Rlip Depletion Alters Oncogene Transcription at Multiple Distinct Regulatory Levels

SIMPLE SUMMARY: Rlip76 is a multifunctional membrane protein that facilitates cancer growth, and its depletion kills cancer cells. We recently found that Rlip depletion also results in broad changes to oncogene and tumor suppressor transcription. The present studies were designed to decipher the unknown downstream signaling pathways and transcriptional regulatory mechanisms driving the effect.

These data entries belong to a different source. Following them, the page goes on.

(* ===== verification/Served.v ===== *)
(** The daemon over the durable workspace: the operations of [Repository]
    implement the interface [AgentRepository] of [Daemon] and satisfy its laws,
    and what a committed answer of the composed daemon means.

    The world of the interface is the site of the workspace and the number of
    calls made so far; call [n] runs under the replies [envs n]. *)

From S2P Require Import Prelude Digests Ids Proposal Candidate ProofRoots Lineage Journal Protocol Disk Cas Generation Capability Scope Apply SafeGit Repository Publication Preparation Writer StrictJson Ledger Gateway Daemon.

Section Instance_.
Context `{Blake3, HexLaws, StrDebug, !GenerationCodec, !GenerationCodecLaws, !BatchCodec, !BatchCodecLaws,
  !CapabilityText, !GitBinary, !GitLaws, !Unicode, !CharCase, !TokenDecoder, !ScopeText,
  !Jcs CandidateManifest, !Jcs CandidateContentManifest}.
Variable envs : nat → repo_env.

Definition view_of (r : RealRepository) : WorkspaceView := {|
  wv_repo_dir := repo_dir r;
  wv_runtime_dir := pc_runtime_dir (rr_workspace r);
  wv_manifest := pc_manifest (rr_workspace r);
  wv_checkpoint := active_checkpoint r;
  wv_binding := generation_binding (store_of r) |}.

(** A method of the handle: it runs to its end, and a panic has no result. *)
Definition method {A} (m : repo_env → script site fault A) : action RealRepository (site * nat) A := λ r '(s, n),
  let '(trace, res) := m (envs n) (with_self r s) in
  let s' := left_in (with_self r s) trace in
  (st_self s', (s', S n),
   match res with
   | Ok a => Some (Ok a)
   | Err (Refused e) => Some (Err e)
   | Err (Panicked _) => None
   end).

Definition real_agent : AgentRepository := {|
  world := site * nat;
  repo := RealRepository;
  ar_view := view_of;
  ar_read_tree auth := method (λ env, refusing (read_tree env auth));
  ar_apply_change auth patches := method (λ env, apply_change env auth patches);
  ar_apply_proposal auth p := method (λ env, apply_proposal env auth p);
  ar_validate_proposal auth p := method (λ env, refusing (validate_proposal_op env auth p));
  ar_checkpoint auth := method (λ env, refusing (checkpoint_op env auth));
  ar_validate_candidate_preparation auth p := method (λ env, refusing (validate_candidate_preparation env auth p));
  ar_prepare_candidate auth change p := method (λ env, refusing (prepare_candidate env auth change p)) |}.

(** ** The laws *)

Lemma same_handle_trans r1 r2 r3 : same_handle r1 r2 → same_handle r2 r3 → same_handle r1 r3.
Proof. intros (c & n & -> & _) (c' & n' & -> & Hc'). by exists c', n'. Qed.

Lemma quiet_trans s1 s2 s3 : quiet s1 s2 → quiet s2 s3 → quiet s1 s3.
Proof.
  intros [? ? ?] [? ? ?]. constructor;
    [by eapply stays_trans|by eapply cas_grows_trans|by eapply same_handle_trans].
Qed.

Definition site_of (r : RealRepository) (w : site * nat) : site := with_self r (fst w).

(** What a call that only looks leaves of a served workspace. *)
Definition still_served (r : RealRepository) (w : site * nat) (r' : RealRepository) (w' : site * nat) : Prop :=
  repo_inv (site_of r w) → quiet (site_of r w) (site_of r' w').

Lemma still_served_trans r1 w1 r2 w2 r3 w3 :
  still_served r1 w1 r2 w2 → still_served r2 w2 r3 w3 → still_served r1 w1 r3 w3.
Proof.
  intros Hfirst Hnext Hinv. specialize (Hfirst Hinv). eapply quiet_trans; [exact Hfirst|].
  apply Hnext. by eapply quiet_inv.
Qed.

Lemma method_looks {A} (m : repo_env → script site CapabilityError A) (P : site → A → site → Prop) :
  (∀ s0 env, repo_inv s0 → keeps_to (quiet s0) (m env) (P s0)) →
  ∀ r w r' w' res, method (λ env, refusing (m env)) r w = (r', w', res) → still_served r w r' w'.
Proof.
  intros Hm r [s n] r' w' res Hc Hinv. unfold method in Hc. unfold site_of in Hinv. simpl in Hinv.
  destruct (run_map_err (with_self r s) Refused (m (envs n)) (quiet (with_self r s))
    (λ _ s', quiet (with_self r s) s')) as [_ Hq].
  { eapply run_weaken; [done| |apply (Hm _ _ Hinv), quiet_refl, Hinv]. by intros ? ? [? _]. }
  unfold refusing in Hc. destruct (script_map_err Refused (m (envs n)) (with_self r s)) as [trace out]. simpl in Hq.
  injection Hc as <- <- _. unfold site_of. simpl. by destruct (left_in (with_self r s) trace).
Qed.

Lemma read_tree_spec s0 env auth : repo_inv s0 → keeps_to (quiet s0) (read_tree env auth) (λ _ _, True).
Proof.
  intros Hinv. apply keeps_to_self. intros s Hs. rewrite (quiet_store _ _ Hs).
  apply run_bind_lift; [done|]. intros _ _. apply run_bind_lift; [done|]. intros _ _.
  refine (keeps_to_then (quiet s0) _ _ _ (guard_spec s0 Hinv env) _ s Hs). intros _.
  apply (keeps_to_then (quiet s0)); [|intros ?; by apply keeps_to_ret].
  apply git_at_stable; [by apply quiet_stable|by repeat constructor].
Qed.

Building on prior findings that Rlip depletion induces broad methylomic changes, we found using bioluminescence reporter assays that depletion of Rlip also exerts transcriptional control over several cancer genes through methylation-independent changes in transcription factor-mediated activation of their promoter regions and through additional as yet unidentified mechanisms. These findings have important implications for Rlip-targeted cancer therapy. ABSTRACT: Rlip76 (Rlip) is a multifunctional membrane protein that facilitates the high metabolic rates of cancer cells through the efflux of toxic metabolites and other functions. Rlip inhibition or depletion results in broad-spectrum anti-cancer effects in vitro and in vivo. Rlip depletion effectively suppresses malignancy and causes global reversion of characteristic CpG island methylomic and transcriptomic aberrations in the p53-null mouse model of spontaneous carcinogenesis through incompletely defined signaling and transcriptomic mechanisms. The methylome and transcriptome are normally regulated by the concerted actions of several mechanisms that include chromatin remodeling, promoter methylation, transcription factor interactions, and miRNAs. The present studies investigated the interaction of Rlip depletion or inhibition with the promoter methylation and transcription of selected cancer-related genes identified as being affected by Rlip depletion in our previous studies. We constructed novel promoter CpG island/luciferase reporter plasmids that respond only to CpG methylation and transcription factors. We found that Rlip depletion regulated expression by a transcription factor-based mechanism that functioned independently of promoter CpG methylation, lipid peroxidation, and p53 status.